Please give back, word for word, only the lines starting at the one containing "never [undefined]." and ending at the one containing "Local Open Scope string_scope." within the material below.

+ + + + + + +

(** * Firestate: optimistic synchronisation engine

    A shallow embedding of the diff algebra ([diff.ts]), the undo/redo
    manager ([undo.ts]) and the document and collection subscriptions
    ([document.ts], [collection.ts]), followed by the properties the
    specification states about them.

    Conventions of the embedding.
    - A JavaScript object literal is an association list in insertion
      order with pairwise distinct keys; [obj[k] = v] keeps the position of
      an existing key and appends a new one.  Keys are assumed not to be
      array indices (which JavaScript would enumerate first).
    - A plain object also has the members it inherits from
      [Object.prototype].  They are functions, not values of the embedding:
      [inherited] names them, the tests [k in obj] and
      [obj[k] === undefined] take them into account, and a path walk that
      reaches one is [Unmodelled].  Where [computeDiff] reads [from[k]] the
      embedding sees an own property or nothing; the properties that depend
      on it are stated for field names that are not inherited.
    - [undefined] is the absence of a value ([option]); stored fields are
      never [undefined].
    - A number is an integer or [NaN]; strings are sequences of one-byte
      characters.
    - Object identity ([===] on objects) is not visible in a value, so the
      functions that test it take an oracle [sameInstance]; every property
      is proved for an arbitrary oracle. *)

From Stdlib Require Import String Ascii List ZArith Bool Lia Arith.
From Stdlib Require Import Numbers.DecimalString.
Import ListNotations.

Local Open Scope string_scope.
Local Open Scope list_scope.

(** ** Values *)

(** A number as far as [===] tells numbers apart: an integer, or [NaN],
    which is equal to nothing, itself included. *)
Inductive number : Type :=
| Int (z : Z)
| NaN.

Coercion Int : Z >-> number.
Bind Scope Z_scope with number.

+ + + + + + +

• Exercise solution:
      never [undefined].
    - A number is an integer or [NaN]; strings are sequences of one-byte
      characters.
    - Object identity ([===] on objects) is not visible in a value, so the
      functions that test it take an oracle [sameInstance]; every property
      is proved for an arbitrary oracle. *)

From Stdlib Require Import String Ascii List ZArith Bool Lia Arith.
From Stdlib Require Import Numbers.DecimalString.
Import ListNotations.

Local Open Scope string_scope.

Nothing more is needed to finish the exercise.